WHAT NEEDS TO BE DONE: Could you copy out every line of the data where the word "TypeError" occurs?

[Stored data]
Definition code (c : ascii) : Z := Z.of_N (N_of_ascii c).

(** A text is a sequence of characters with a code below 256 (the code
    points of Latin-1). *)

(** The characters [str.strip()] removes: those that [str.isspace] holds
    for, among them the separators 28 to 31, the next-line control 133 and
    the no-break space 160. *)
Definition is_space (c : ascii) : bool :=
  let n := code c in
  ((9 <=? n) && (n <=? 13)) || ((28 <=? n) && (n <=? 32))
  || (n =? 133) || (n =? 160).

Definition is_digit (c : ascii) : bool :=
  let n := code c in (48 <=? n) && (n <=? 57).

Definition digit_val (c : ascii) : Z := code c - 48.

(** The lower case of a character: of the letters [A] to [Z], and of the
    capital letters 192 to 222 of Latin-1, but the multiplication sign
    215. *)
Definition lower_char (c : ascii) : ascii :=
  let n := code c in
  if ((65 <=? n) && (n <=? 90))
     || ((192 <=? n) && (n <=? 222) && negb (n =? 215))
  then ascii_of_N (Z.to_N (n + 32)) else c.

Definition chars (s : string) : list ascii := list_ascii_of_string s.
Definition of_chars (l : list ascii) : string := string_of_list_ascii l.

(** [s.lower()] *)
Definition lower (s : string) : string := of_chars (map lower_char (chars s)).

Fixpoint lstrip_chars (l : list ascii) : list ascii :=
  match l with
  | c :: l' => if is_space c then lstrip_chars l' else l
  | [] => []
  end.

(** [s.strip()] *)
Definition strip (s : string) : string :=
  of_chars (rev (lstrip_chars (rev (lstrip_chars (chars s))))).

(** [x in [a; b; ...]] for strings *)
Definition mem (s : string) (l : list string) : bool :=
  existsb (String.eqb s) l.

Fixpoint is_prefix (p s : list ascii) : bool :=
  match p, s with
  | [], _ => true
  | c :: p', d :: s' => Ascii.eqb c d && is_prefix p' s'
  | _ :: _, [] => false
  end.

Fixpoint join (sep : string) (l : list string) : string :=
  match l with
  | [] => ""
  | [s] => s
  | s :: l' => s +:+ sep +:+ join sep l'
  end.

End Str.

(** *** The builtin [float()] *)

Module PyFloat.
Import Str.

(** [digit (["_"] digit)*] once its first digit is read: the value and the
    number of digits read so far, and what follows. *)
Fixpoint digitpart_rest (acc : Z) (n : Z) (cs : list ascii)
  : Z * Z * list ascii :=
  match cs with
  | c :: cs' =>
      if is_digit c then digitpart_rest (10 * acc + digit_val c) (n + 1) cs'
      else if Ascii.eqb c "_" then
        match cs' with
        | d :: cs'' =>
            if is_digit d
            then digitpart_rest (10 * acc + digit_val d) (n + 1) cs''
            else (acc, n, cs)
        | [] => (acc, n, cs)
        end
      else (acc, n, cs)
  | [] => (acc, n, [])
  end.

Definition digitpart (acc : Z) (cs : list ascii)
  : option (Z * Z * list ascii) :=
  match cs with
  | c :: cs' =>
      if is_digit c then Some (digitpart_rest (10 * acc + digit_val c) 1 cs')
      else None
  | [] => None
  end.

Definition sign (cs : list ascii) : bool * list ascii :=
  match cs with
  | c :: cs' =>
      if Ascii.eqb c "-" then (true, cs')
      else if Ascii.eqb c "+" then (false, cs')
      else (false, cs)
  | [] => (false, [])
  end.

(** [[digitpart] "." digitpart | digitpart ["."]]: the digits read as one
    integer, the number of digits after the point, and what follows. *)
Definition number (cs : list ascii) : option (Z * Z * list ascii) :=
  match digitpart 0 cs with
  | Some (ip, _, rest) =>
      match rest with
      | c :: rest' =>
          if Ascii.eqb c "." then
            match digitpart ip rest' with
            | Some (m, k, rest'') => Some (m, k, rest'')
            | None => Some (ip, 0, rest')
            end
          else Some (ip, 0, rest)
      | [] => Some (ip, 0, [])
      end
  | None =>
      match cs with
      | c :: rest' =>
          if Ascii.eqb c "." then digitpart 0 rest' else None
      | [] => None
      end
  end.

(** [("e" | "E") [sign] digitpart], or nothing. *)
Definition exponent (cs : list ascii) : option (Z * list ascii) :=
  match cs with
  | c :: cs' =>
      if Ascii.eqb c "e" || Ascii.eqb c "E" then
        let '(neg, cs'') := sign cs' in
        match digitpart 0 cs'' with
        | Some (e, _, rest) => Some (if neg then - e else e, rest)
        | None => None
        end
      else Some (0, cs)
  | [] => Some (0, [])
  end.

(** The characters that [float()] removes around the number: the six
    blanks of ASCII, and the two blanks of Latin-1 above them, which it
    first turns into spaces.  The separators 28 to 31, which [str.strip()]
    removes, stay and make the text no number. *)
Definition is_blank (c : ascii) : bool :=
  let n := code c in
  ((9 <=? n) && (n <=? 13)) || (n =? 32) || (n =? 133) || (n =? 160).

Fixpoint lstrip_blanks (l : list ascii) : list ascii :=
  match l with
  | c :: l' => if is_blank c then lstrip_blanks l' else l
  | [] => []
  end.

(** [float(s)] for a text [s]; [None] is [ValueError]. *)
Definition of_string (s : string) : option float :=
  let '(neg, cs) := sign (rev (lstrip_blanks (rev (lstrip_blanks (chars s))))) in
  let word := lower (of_chars cs) in
  if mem word ["inf"; "infinity"] then Some (S754_infinity neg)
  else if String.eqb word "nan" then Some S754_nan
  else
    match number cs with
    | Some (m, k, rest) =>
        match exponent rest with
        | Some (e, []) => Some (F64.of_decimal neg m (e - k))
        | _ => None
        end
    | None => None
    end.

(** [float(n)] for an integer; [None] is [OverflowError]. *)
Definition of_int (z : Z) : option float :=
  let f := F64.of_Z z in
  if F64.isinf f then None else Some f.

(** [float(x)]; [None] stands for the exception it raises. *)
Definition of_val (x : pyval) : option float :=
  match x with
  | PBool b => Some (F64.of_Z (if b then 1 else 0))
  | PInt z => of_int z
  | PFloat f => Some f
  | PStr s => of_string s
  | _ => None
  end.

(** [int(x)] for a float. *)
Definition to_int (x : float) : result Z :=
  match F64.trunc x with
  | Some z => Ok z
  | None => Raise (if F64.isnan x then ValueError "cannot convert float NaN to integer"
                   else OverflowError)
  end.

(** [n * x] for an integer [n] and a float [x]. *)
Definition int_mul (n : Z) (x : float) : result float :=
  match of_int n with
  | Some f => Ok (F64.mul f x)
  | None => Raise OverflowError
  end.

End PyFloat.

(** ** Safe parsing helpers *)

Definition to_float (x : pyval) : float :=
  match x with
  | PNone => F64.nan
  | PBool _ => F64.nan
  | _ => match PyFloat.of_val x with
         | Some f => f
         | None => F64.nan
         end
  end.

Definition to_bool (x : pyval) : option bool :=
  match x with
  | PNone => None
  | PFloat f => None
  | PBool b => Some b
  | PStr x =>
      let s := Str.lower (Str.strip x) in
      if Str.mem s ["true"; "t"; "1"; "yes"; "y"] then Some true
      else if Str.mem s ["false"; "f"; "0"; "no"; "n"] then Some false
      else None
  | _ => None
  end.

(** [str(x)] of a cell: the text itself, [None], [True] or [False], the
    digits of an integer.  The text of a float or of a container is not
    written out (the empty text stands for it): [str] is applied to the
    name of an account only, for a sentence that the rows of the model
    leave out. *)
Definition str_of (x : pyval) : string :=
  match x with
  | PStr s => s
  | PNone => "None"
  | PBool b => if b then "True" else "False"
  | PInt z => NilZero.string_of_int (Z.to_int z)
  | _ => ""
  end.

(** ** Tables *)

(** Deduplication that keeps first occurrences, [list(dict.fromkeys(l))]. *)
Fixpoint dedup_strings (l : list string) : list string :=
  match l with
  | [] => []
  | x :: l' => x :: filter (fun y => negb (String.eqb x y)) (dedup_strings l')
  end.

(** A stable sort: [x] is placed before the first element it is not above,
    so that items that compare equal keep the order they came in. *)
Fixpoint insert_by {A : Type} (le : A -> A -> bool) (x : A) (l : list A)
  : list A :=
  match l with
  | [] => [x]
  | y :: l' => if le x y then x :: l else y :: insert_by le x l'
  end.

Definition sort_by {A : Type} (le : A -> A -> bool) (l : list A) : list A :=
  foldr (insert_by le) [] l.

(** Python's [l[k:]] *)
Definition slice_from {A : Type} (k : Z) (l : list A) : list A :=
  if 0 <=? k then drop (Z.to_nat k) l
  else drop (Z.to_nat (Z.of_nat (length l) + k)) l.

(** A row of a table, as the [Series] that [iterrows] yields: the cells by
    column label. *)
Definition row : Type := list (string * pyval).

(** A table: its column labels and its rows, under the index 0, 1, ...
    that a table read from a file has.  The code is followed for tables
    whose labels are distinct (the selection of a repeated label is a
    table, not a column). *)
Record DataFrame : Type := {
  columns : list string;
  rows : list row
}.

Fixpoint assoc {A : Type} (k : string) (l : list (string * A)) : option A :=
  match l with
  | [] => None
  | (k', v) :: l' => if String.eqb k k' then Some v else assoc k l'
  end.

(** [r.get(c)] and [r.get(c, d)] *)
Definition get_or (d : pyval) (r : row) (c : string) : pyval :=
  match assoc c r with
  | Some v => v
  | None => d
  end.

Definition get (r : row) (c : string) : pyval := get_or PNone r c.

(** *** Metric detection *)

Definition newline : ascii := ascii_of_N 10.

(** [re.match] of a column label against the pattern of the source, any
    text followed by [_CY_Mean] at the end: the group, when it matches.
    [.] matches no newline, and [$] matches at the end of the text or just
    before a newline that ends it. *)
Definition metric_of_column (c : string) : option string :=
  let rc := rev (Str.chars c) in
  let suffix := rev (Str.chars "_CY_Mean") in
  let group (rp : list ascii) : option string :=
    if existsb (Ascii.eqb newline) rp then None
    else Some (Str.of_chars (rev rp)) in
  if Str.is_prefix suffix rc then group (drop 8%nat rc)
  else if Str.is_prefix (newline :: suffix) rc then group (drop 9%nat rc)
  else None.
(** * EOB extraction pipeline: the orchestrator and the record merger

    A shallow embedding of [process_pdf] (src/processor.py) and of
    [all_helpers.combine_records] (src/helper.py), with the properties the
    specification states about them.

    Python values are modelled as they reach the code: strings are lists of
    Unicode code points, the objects produced by [json.loads] are a tree of
    [value]s whose dictionaries keep insertion order, and a call that may
    raise returns a [result].  The exceptions modelled are the instances of
    [Exception], the ones an [except Exception] clause catches.  Calls to
    [logger] and [print] only write to the console and are left out.

    The helper methods that only wrap a service (the S3 client, the OCR
    client, the tokenizer, the chat model) are variables of the development:
    [process_pdf] is stated for every behaviour they may have.  Each of them
    runs in a world that it may change, so that two calls with the same
    arguments need not agree. *)

From Stdlib Require Import List ZArith NArith String Ascii Bool Lia.
From Stdlib Require Import DecimalString SpecFloat DecimalPos Sorted.
Import ListNotations.

(** ** Strings *)

(** A Python [str]: its code points. *)
Definition pystr := list N.

(** An ASCII literal as a [pystr]. *)
Definition lit (s : string) : pystr :=
  map N_of_ascii (list_ascii_of_string s).

Fixpoint str_eqb (a b : pystr) : bool :=
  match a, b with
  | [], [] => true
  | x :: a', y :: b' => N.eqb x y && str_eqb a' b'
  | _, _ => false
  end.

Definition is_empty (s : pystr) : bool :=
  match s with [] => true | _ :: _ => false end.

(** [str.isspace] on one code point, as CPython decides it. *)
Definition isspace (c : N) : bool :=
  ((9 <=? c) && (c <=? 13) || (28 <=? c) && (c <=? 32)
   || (c =? 133) || (c =? 160) || (c =? 5760)
   || (8192 <=? c) && (c <=? 8202)
   || (c =? 8232) || (c =? 8233) || (c =? 8239) || (c =? 8287)
   || (c =? 12288))%N.

Fixpoint lstrip (s : pystr) : pystr :=
  match s with
  | c :: s' => if isspace c then lstrip s' else s
  | [] => []
  end.

Definition rstrip (s : pystr) : pystr := rev (lstrip (rev s)).

(** [s.strip()] *)
Definition strip (s : pystr) : pystr := rstrip (lstrip s).

(** [str(n)] for a page number. *)
Definition str_of_nat (n : nat) : pystr :=
  lit (NilEmpty.string_of_uint (Nat.to_uint n)).

(** ** Exceptions and results *)

Inductive exn_class :=
| JSONDecodeError | AttributeError | TypeError | ValueError | KeyError
| RecursionError | RuntimeError | OtherException.

(** An exception: its class and [str(e)]. *)
Record exn := Exn { exn_class_of : exn_class; exn_str : pystr }.

Inductive result (A : Type) :=
| Ok (a : A)
| Raise (e : exn).
Arguments Ok {A} a.
Arguments Raise {A} e.

Definition bind {A B} (r : result A) (k : A -> result B) : result B :=
  match r with
  | Ok a => k a
  | Raise e => Raise e
  end.

Notation "x <- c ;; k" := (bind c (fun x => k))
  (at level 61, c at next level, right associativity).

(** ** Values *)

(** What [json.loads] builds. A dictionary is the list of its items in
    insertion order. *)
#[local] Unset Elimination Schemes.
Inductive value :=
| VNone
| VBool (b : bool)
| VInt (z : Z)
| VFloat (f : spec_float)
| VStr (s : pystr)
| VList (l : list value)
| VDict (d : list (pystr * value)).
#[local] Set Elimination Schemes.

Definition dict := list (pystr * value).

Fixpoint dict_lookup (key : pystr) (d : dict) : option value :=
  match d with
  | [] => None
  | (k, v) :: d' => if str_eqb key k then Some v else dict_lookup key d'
  end.

(** [d[key] = v]: an existing key keeps its place, a new one goes last. *)
Fixpoint dict_set (key : pystr) (v : value) (d : dict) : dict :=
  match d with
  | [] => [(key, v)]
  | (k, x) :: d' =>
      if str_eqb key k then (k, v) :: d' else (k, x) :: dict_set key v d'
  end.

Definition dict_keys (d : dict) : list pystr := map fst d.
Definition dict_values (d : dict) : list value := map snd d.

(** Truth value of an object. *)
Definition truthy (v : value) : bool :=
  match v with
  | VNone => false
  | VBool b => b
  | VInt z => negb (z =? 0)%Z
  | VFloat (S754_zero _) => false
  | VFloat _ => true
  | VStr s => negb (is_empty s)
  | VList [] => false
  | VList _ => true
  | VDict [] => false
  | VDict _ => true
  end.

(** [a or b] *)
Definition py_or (a b : value) : value := if truthy a then a else b.

Definition type_name (v : value) : string :=
  match v with
  | VNone => "NoneType"
  | VBool _ => "bool"
  | VInt _ => "int"
  | VFloat _ => "float"
  | VStr _ => "str"
  | VList _ => "list"
  | VDict _ => "dict"
  end.

Definition no_attribute (v : value) (attr : string) : exn :=
  Exn AttributeError
      (lit ("'" ++ type_name v ++ "' object has no attribute '" ++ attr ++ "'")).

Definition not_iterable (v : value) : exn :=
  Exn TypeError (lit ("'" ++ type_name v ++ "' object is not iterable")).

(** [v.get(key, default)] *)
Definition py_get (v : value) (key : pystr) (default : value) : result value :=
  match v with
  | VDict d =>
      Ok (match dict_lookup key d with Some x => x | None => default end)
  | _ => Raise (no_attribute v "get")
  end.

(** [v.strip()] *)
Definition py_strip (v : value) : result pystr :=
  match v with
  | VStr s => Ok (strip s)
  | _ => Raise (no_attribute v "strip")
  end.

(** The items a [for] loop over [v] visits. *)
Definition py_iter (v : value) : result (list value) :=
  match v with
  | VList l => Ok l
  | VDict d => Ok (map VStr (dict_keys d))
  | VStr s => Ok (map (fun c => VStr [c]) s)
  | _ => Raise (not_iterable v)
  end.
(* ===== verification/_CoqProject ===== *)
-Q . S2P
Prelude.v
Ring.v
Horae.v
Scan.v
Cmb.v
Checkpoint.v
CheckpointFacts.v
JournalFacts.v
Stream.v
StreamFacts.v
DoorbellFacts.v
TxFacts.v
Registry.v
RegistryFacts.v
Recovery.v
RecoveryFacts.v
Instances.v
StreamTheorems.v
CheckpointTheorems.v
BlockFacts.v
LayoutTheorems.v
RecoveryTheorems.v
Submitter.v
SubmitterFacts.v
SubmitterTheorems.v
NvmeCore.v
NvmeCoreTheorems.v
NvmeQueue.v
NvmeQueueFacts.v
NvmeQueueTheorems.v
NvmePrp.v
NvmePrpFacts.v
NvmePrpTheorems.v
NvmeRq.v
Mqfs.v
MqfsFacts.v
MqfsTheorems.v
MqfsSync.v
MqfsSyncFacts.v
MqfsSyncTheorems.v
FsStream.v
FsStreamTheorems.v
MqfsPageIo.v
MqfsPageIoFacts.v
MqfsPageIoTheorems.v
Rbtree.v
ExtentStatus.v
ExtentFacts.v
ExtentTreeFacts.v
ExtentInsertFacts.v
ExtentRemoveFacts.v
ExtentTheorems.v
BlockGroup.v
BlockGroupFacts.v
BlockGroupTheorems.v
Balloc.v
BallocTheorems.v
SystemZone.v
SystemZoneFacts.v
SystemZoneTheorems.v
Buddy.v
BuddyChunks.v
BuddyBits.v
BuddyFacts.v
BuddyGenerate.v
BuddyUse.v
BuddyTheorems.v
BuddyAlloc.v
BuddyAllocFacts.v
BuddySearch.v
BuddyAllocTheorems.v
Dirent.v
Dir.v
DirentFacts.v
DirFacts.v
DirMap.v
DirSplit.v
DirHtree.v
DirMake.v
DirTheorems.v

EXERCISE SOLUTION:
| JSONDecodeError | AttributeError | TypeError | ValueError | KeyError
  Exn TypeError (lit ("'" ++ type_name v ++ "' object is not iterable")).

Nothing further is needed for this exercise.